In Canada, one expert doubts the $100 billion estimate. Ed Dubrovsky, managing director of the incident response firm Cytelligence, estimates up to 2,000 organizations in Canada may have downloaded the infected version of Orion. However, he believes only “a tiny fraction (0.1 per cent)” of them “were actually exploited in some sort of fashion.”

“Just because an organization was attacked, it does not mean that every digital asset was compromised and hence, the investigation and remediation does not mean that every single system has to be investigated, replaced or rebuilt,” he said in an email. “Therefore, I think the $100 billion figure does not make sense.

“I estimate, that it will cost anywhere from $500,000 to $5 million for most mid-sized organizations and that there will be a max of 1 per cent of the organizations, or about 200 [world-wide], actually breached. A more logical figure would be about $1 billion.”

 

Related:

Second vulnerability found in Orion

 

Orion is used by 33,000 customers including a number of U.S. government departments as well as major corporations around the world. Of those, 18,000 downloaded a compromised version of the suite with a backdoor installed by an attacker that infected Orion updates last spring. U.S. law enforcement and intelligence agencies last week said the attacker was “likely Russian in origin.” Russia has denied charges it was involved in the attacks.

Odd similarities

Meanwhile, this morning Kaspersky said it has found some similarities between that backdoor, dubbed Sunburst, and another backdoor found several years ago dubbed Kazuar. Kazuar has been tentatively linked by researchers at Palo Alto Networks to a threat group it calls Turla (others call it Uroburos or Snake).

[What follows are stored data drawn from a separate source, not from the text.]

(* ===== verification/Vm.v ===== *)
(** * vm/frame.c, vm/page.c and the page fault handler of userprog/exception.c

    Virtual memory over the machine (Palloc, Pagedir), the swap space (Swap) and
    the file system (Inode).  The frame table is a [struct list], on the heap of
    KList: a frame is known by the address of its [f_elem].  A supplemental page
    table is the hash table of Hash; its elements are pairs of the key [upage]
    and the address of the [struct spage].  A thread is known by a number.  A
    call that ends the process ([exit], [thread_exit]) returns [None].  Calls run
    one at a time.  The lock [page_fault_lock] is part of the state, because the
    handler ends processes without releasing it; the other locks of these files,
    which are released on every path but those that end the process in
    [frame_evict], are left out.  Left out as well are
    the fields [for_lazy_load] and [md] of [struct spage], which are never used,
    and the assignment to the saved kernel stack pointer [stack], which the next
    context switch overwrites. *)

From stdpp Require Import base numbers list gmap.
From S2P Require Import Prelude Bytes KList Bitmap Hash Inode Palloc Pagedir Swap.
Local Open Scope Z_scope.

(** ** State *)
Record struct_frame := Frame { upage : Z; kpage : option Z; owner_thread : Z }.
Record spage := Spage {
  file_sp : option ptr; offset : Z; sp_upage : Z; sp_kpage : option Z; read_bytes : Z; zero_bytes : Z;
  writable : bool; has_load_in : bool; position_in_swap : Z; in_swap_table : bool }.
Abbreviation pelem := (Z * ptr)%type.
(** [cur] is the running thread, [pagedir] and [spage_table] are fields of the
    threads; [oracle] says which of the coming allocations succeed (all, when it
    is empty), and addresses from [fresh] on are not in use; [page_fault_lock] is
    the holder of the lock of exception.c. *)
Record vm (D : Type) := Vm {
  mach : machine; swp : swap D; links : heap; frames : gmap loc struct_frame;
  spage_table : gmap Z (hash pelem); spages : gmap ptr spage; fsys : fs;
  cur : Z; pagedir : gmap Z Z; in_syscall : bool; num : Z; for_stack_growth : bool;
  page_fault_cnt : Z; oracle : list bool; fresh : loc; page_fault_lock : option Z }.
Arguments Vm {D}. Arguments mach {D}. Arguments swp {D}. Arguments links {D}. Arguments frames {D}.
Arguments spage_table {D}. Arguments spages {D}. Arguments fsys {D}. Arguments cur {D}. Arguments pagedir {D}.
Arguments in_syscall {D}. Arguments num {D}. Arguments for_stack_growth {D}. Arguments page_fault_cnt {D}.
Arguments oracle {D}. Arguments fresh {D}. Arguments page_fault_lock {D}.

Definition frame_table : loc := 1%N.
Definition PF_P : Z := 0x1.
Definition SEL_KCSEG : Z := 0x08.
Definition SEL_UCSEG : Z := 0x1b.
(** The part of a trap frame that the handlers read. *)
Record intr_frame := IntrFrame { error_code : Z; esp : Z; cs : Z }.

Section vm.
  Context {D : Type} {St : Storage D}.
  Implicit Types v : vm D.
Definition set_mach x v : vm D :=
  Vm x (swp v) (links v) (frames v) (spage_table v) (spages v) (fsys v) (cur v) (pagedir v) (in_syscall v) (num v) (for_stack_growth v) (page_fault_cnt v) (oracle v) (fresh v) (page_fault_lock v).
Definition set_swp x v : vm D :=
  Vm (mach v) x (links v) (frames v) (spage_table v) (spages v) (fsys v) (cur v) (pagedir v) (in_syscall v) (num v) (for_stack_growth v) (page_fault_cnt v) (oracle v) (fresh v) (page_fault_lock v).
Definition set_links x v : vm D :=
  Vm (mach v) (swp v) x (frames v) (spage_table v) (spages v) (fsys v) (cur v) (pagedir v) (in_syscall v) (num v) (for_stack_growth v) (page_fault_cnt v) (oracle v) (fresh v) (page_fault_lock v).
Definition set_frames x v : vm D :=
  Vm (mach v) (swp v) (links v) x (spage_table v) (spages v) (fsys v) (cur v) (pagedir v) (in_syscall v) (num v) (for_stack_growth v) (page_fault_cnt v) (oracle v) (fresh v) (page_fault_lock v).
Definition set_spage_table x v : vm D :=
  Vm (mach v) (swp v) (links v) (frames v) x (spages v) (fsys v) (cur v) (pagedir v) (in_syscall v) (num v) (for_stack_growth v) (page_fault_cnt v) (oracle v) (fresh v) (page_fault_lock v).
Definition set_spages x v : vm D :=
  Vm (mach v) (swp v) (links v) (frames v) (spage_table v) x (fsys v) (cur v) (pagedir v) (in_syscall v) (num v) (for_stack_growth v) (page_fault_cnt v) (oracle v) (fresh v) (page_fault_lock v).
Definition set_fsys x v : vm D :=
  Vm (mach v) (swp v) (links v) (frames v) (spage_table v) (spages v) x (cur v) (pagedir v) (in_syscall v) (num v) (for_stack_growth v) (page_fault_cnt v) (oracle v) (fresh v) (page_fault_lock v).
Definition set_cur x v : vm D :=
  Vm (mach v) (swp v) (links v) (frames v) (spage_table v) (spages v) (fsys v) x (pagedir v) (in_syscall v) (num v) (for_stack_growth v) (page_fault_cnt v) (oracle v) (fresh v) (page_fault_lock v).
Definition set_num x v : vm D :=
  Vm (mach v) (swp v) (links v) (frames v) (spage_table v) (spages v) (fsys v) (cur v) (pagedir v) (in_syscall v) x (for_stack_growth v) (page_fault_cnt v) (oracle v) (fresh v) (page_fault_lock v).
Definition set_page_fault_cnt x v : vm D :=
  Vm (mach v) (swp v) (links v) (frames v) (spage_table v) (spages v) (fsys v) (cur v) (pagedir v) (in_syscall v) (num v) (for_stack_growth v) x (oracle v) (fresh v) (page_fault_lock v).
Definition set_oracle x v : vm D :=
  Vm (mach v) (swp v) (links v) (frames v) (spage_table v) (spages v) (fsys v) (cur v) (pagedir v) (in_syscall v) (num v) (for_stack_growth v) (page_fault_cnt v) x (fresh v) (page_fault_lock v).
Definition set_fresh x v : vm D :=
  Vm (mach v) (swp v) (links v) (frames v) (spage_table v) (spages v) (fsys v) (cur v) (pagedir v) (in_syscall v) (num v) (for_stack_growth v) (page_fault_cnt v) (oracle v) x (page_fault_lock v).
Definition set_page_fault_lock x v : vm D :=
  Vm (mach v) (swp v) (links v) (frames v) (spage_table v) (spages v) (fsys v) (cur v) (pagedir v) (in_syscall v) (num v) (for_stack_growth v) (page_fault_cnt v) (oracle v) (fresh v) x.

(** The components. *)
Definition on_mach {A} : M machine A → M (vm D) A := zoom mach set_mach.
Definition on_swap {A} : M (swap D) A → M (vm D) A := zoom swp set_swp.
Definition on_links {A} : M heap A → M (vm D) A := zoom links set_links.
Definition on_files {A} : M fs A → M (vm D) A := zoom fsys set_fsys.
Definition exit_ {A} : M (vm D) (option A) := retM None.
(** Whether an allocation succeeds. *)
Definition malloc_ok : M (vm D) bool := λ v,
  match oracle v with [] => Ret (true, v) | ok :: r => Ret (ok, set_oracle r v) end.
Definition new_address : M (vm D) loc := λ v, Ret (fresh v, set_fresh (fresh v + 1)%N v).
Definition get_frame (f : loc) : M (vm D) struct_frame := λ v,
  match frames v !! f with Some x => Ret (x, v) | None => Panic end.
Definition put_frame (f : loc) (x : struct_frame) : M (vm D) unit := modifyM (λ v, set_frames (<[f := x]> (frames v)) v).
(** A new [struct frame], with its list element. *)
Definition new_frame : M (vm D) loc :=
  do f <- new_address; run modifyM (λ v, set_links (<[f := ListElem NULL NULL]> (links v)) v); retM f.
Definition free_frame (f : loc) : M (vm D) unit :=
  modifyM (λ v, set_links (delete f (links v)) (set_frames (delete f (frames v)) v)).
Definition get_pagedir (t : Z) : M (vm D) Z := λ v,
  match pagedir v !! t with Some pd => Ret (pd, v) | None => Panic end.
(** The bytes of a page. *)
Definition page_bytes (pg : page) : list Z := concat (to_le 4 <$> pg).
Definition load_page (kp : Z) : M (vm D) (list Z) := λ v,
  match pages (mach v) !! kp with Some pg => Ret (page_bytes pg, v) | None => Panic end.
Definition store_page (kp : Z) (bs : list Z) : M (vm D) unit := λ v,
  match pages (mach v) !! kp with
  | Some pg => Ret (tt, set_mach (set_pages (<[kp := words_of 1024 (splice 0 bs (page_bytes pg))]> (pages (mach v))) (mach v)) v)
  | None => Panic
  end.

Kaspersky is cautious, saying there could be several explanations for the code similarities, including the creators trying to mislead investigators — what infosec experts call a ‘false flag’. But, the report’s authors add, “one coincidence wouldn’t be that unusual, two coincidences would definitively raise an eyebrow, while three such coincidences are kind of suspicious to us.

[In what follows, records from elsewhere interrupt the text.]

(* ===== verification/VmMach.v ===== *)
(** * Pages of user memory: how the allocator and the page tables treat them

    The machine as virtual memory uses it: frames are pages of the user pool,
    page tables are pages of the kernel pool, so that changing a table never
    changes a frame. *)

From stdpp Require Import base numbers list gmap.
From S2P Require Import Prelude Bitmap Palloc Pagedir PagedirSpec.
Local Open Scope Z_scope.

Implicit Types m : machine.
Definition user_page m (p : Z) : Prop :=
  ∃ k, 0 ≤ k < bit_cnt (used_map (user_pool m)) ∧ p = pool_page (user_pool m) k.
Definition user_used m (p : Z) : Prop :=
  ∃ k, 0 ≤ k < bit_cnt (used_map (user_pool m)) ∧ p = pool_page (user_pool m) k ∧ in_use (user_pool m) k = true.
(** [Ds]: the page directories; the user pool lies behind the kernel pool. *)
Record machine_ok (Ds : list Z) m : Prop := {
  mo_inv : vm_inv Ds m;
  mo_user : pool_wf (user_pool m);
  mo_apart p : user_page m p → ¬ kernel_page m p;
  mo_ram p : user_page m p → (p - PHYS_BASE) / 4096 < init_ram_pages m;
  mo_dir : init_page_dir m ∉ Ds;
  mo_pages p : user_page m p → ∃ pg, pages m !! p = Some pg ∧ length pg = 1024%nat }.
Lemma user_used_page m p : user_used m p → user_page m p.
Proof. intros (k & Hk & Hp & _). by exists k. Qed.
Lemma user_page_valid m p : pool_wf (user_pool m) → user_page m p → valid_page p.
Proof.
  intros [Hw Hb [q Hq] He] (k & Hk & ->). unfold pool_page in *. change PGSIZE with 4096 in *. split; [lia|]. exists (q + k). lia.
Qed.

(** ** What a change of page tables keeps *)
Record keeps (Ds : list Z) m m' : Prop := {
  kp_ok : machine_ok Ds m';
  kp_pool : user_pool m' = user_pool m;
  kp_pages p : user_page m p → pages m' !! p = pages m !! p;
  kp_active : active m' = active m;
  kp_walk pd va : pd ∈ Ds → user va → walk m pd va ≠ None → walk m' pd va ≠ None }.
Lemma keeps_page Ds m m' p : keeps Ds m m' → user_page m' p ↔ user_page m p.
Proof. intros K. unfold user_page. by rewrite (kp_pool _ _ _ K). Qed.
Lemma keeps_used Ds m m' p : keeps Ds m m' → user_used m' p ↔ user_used m p.
Proof. intros K. unfold user_used. by rewrite (kp_pool _ _ _ K). Qed.
Lemma keeps_trans Ds m1 m2 m3 : keeps Ds m1 m2 → keeps Ds m2 m3 → keeps Ds m1 m3.
Proof.
  intros K1 K2. split; [apply K2| | | |].
  - by rewrite (kp_pool _ _ _ K2), (kp_pool _ _ _ K1).
  - intros p Hp. rewrite (kp_pages _ _ _ K2), (kp_pages _ _ _ K1); [done..|]. by apply (keeps_page Ds m1).
  - by rewrite (kp_active _ _ _ K2), (kp_active _ _ _ K1).
  - intros pd va Hpd Hu Hw. by apply (kp_walk _ _ _ K2), (kp_walk _ _ _ K1).
Qed.
Lemma walk_table m pd va : wf_pd m pd → user va → walk m pd va ≠ None ↔ ∃ e, entry m pd (pd_no va) = Some e ∧ e ≠ 0.
Proof.
  intros Hwf Hu. pose proof (pd_no_user va Hu) as Hi. destruct (page_ok_entry m pd (pd_no va) (wp_dir _ _ Hwf)) as [e He]; [lia|].
  split.
  - intros Hw. exists e. split; [done|]. intros ->. by rewrite (walk_user _ _ _ 0) in Hw.
  - intros (e' & He' & Hne). rewrite He in He'. injection He' as <-. destruct (walk_entry m pd va e Hwf Hu He Hne) as (w & -> & _). done.
Qed.
(** A change that is confined to one directory. *)
Lemma confined_keeps Ds m m' pd :
  machine_ok Ds m → pd ∈ Ds → confined m pd m' → vm_inv Ds m' → cr3 m' = cr3 m → init_page_dir m' = init_page_dir m →
  keeps Ds m m'.
Proof.
  intros Hok Hpd C Hinv Hcr Hdir. pose proof (cf_pools _ _ _ C) as (Hk & Hup & Hram).
  pose proof (vi_wf _ _ (mo_inv _ _ Hok)) as Hwf.
  assert (∀ p, user_page m p → pages m' !! p = pages m !! p) as Hpg
    by (intros p Hp; apply (confined_user m pd); [by apply Hwf|done|by apply (mo_apart _ _ Hok)]).
  assert (∀ p, user_page m' p ↔ user_page m p) as Hus by (intros p; unfold user_page; by rewrite Hup).
  split; [split| | | |].
  - done.
  - rewrite Hup. apply Hok.
  - intros p Hp%Hus. rewrite Hk. by apply (mo_apart _ _ Hok).
  - intros p Hp%Hus. rewrite Hram. by apply (mo_ram _ _ Hok).
  - rewrite Hdir. apply Hok.
  - intros p Hp%Hus. rewrite Hpg by done. by apply (mo_pages _ _ Hok).
  - done.
  - done.
  - unfold active. by rewrite Hcr.
  - intros pd' va Hpd' Hu. destruct (decide (pd' = pd)) as [->|Hne].
    + rewrite !walk_table by (try done; try apply Hinv; by try apply Hwf). intros (e & He & Hne). exists e. split; [|done].
      apply (cf_table _ _ _ C); [by apply pd_no_user|done..].
    + destruct (confined_other m pd m' pd' C) as (_ & _ & _ & Hw); [by apply Hwf|by apply (vi_sep _ _ (mo_inv _ _ Hok))|]. by rewrite Hw.
Qed.
Lemma confined_mapping Ds m m' pd pd' va :
  machine_ok Ds m → pd ∈ Ds → pd' ∈ Ds → pd' ≠ pd → confined m pd m' → user va → mapping m' pd' va = mapping m pd' va.
Proof.
  intros Hok Hpd Hpd' Hne C Hu. destruct (confined_other m pd m' pd' C) as (_ & _ & _ & Hw);
    [by apply (vi_wf _ _ (mo_inv _ _ Hok))|by apply (vi_sep _ _ (mo_inv _ _ Hok))|]. unfold mapping, translate. by rewrite Hw.
Qed.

“We are NOT saying that DarkHalo / UNC2452, the group using Sunburst, and Kazuar or Turla are the same,” it emphasized. But, it added, “a number of unusual, shared features between Sunburst and Kazuar include the victim UID generation algorithm, the sleeping algorithm and the extensive usage of the FNV-1a hash.”

Kazuar is a .NET backdoor first reported by Palo Alto in 2017. Palo Alto tentatively linked Kazuar to the Turla APT group, although no solid attribution link has been made public.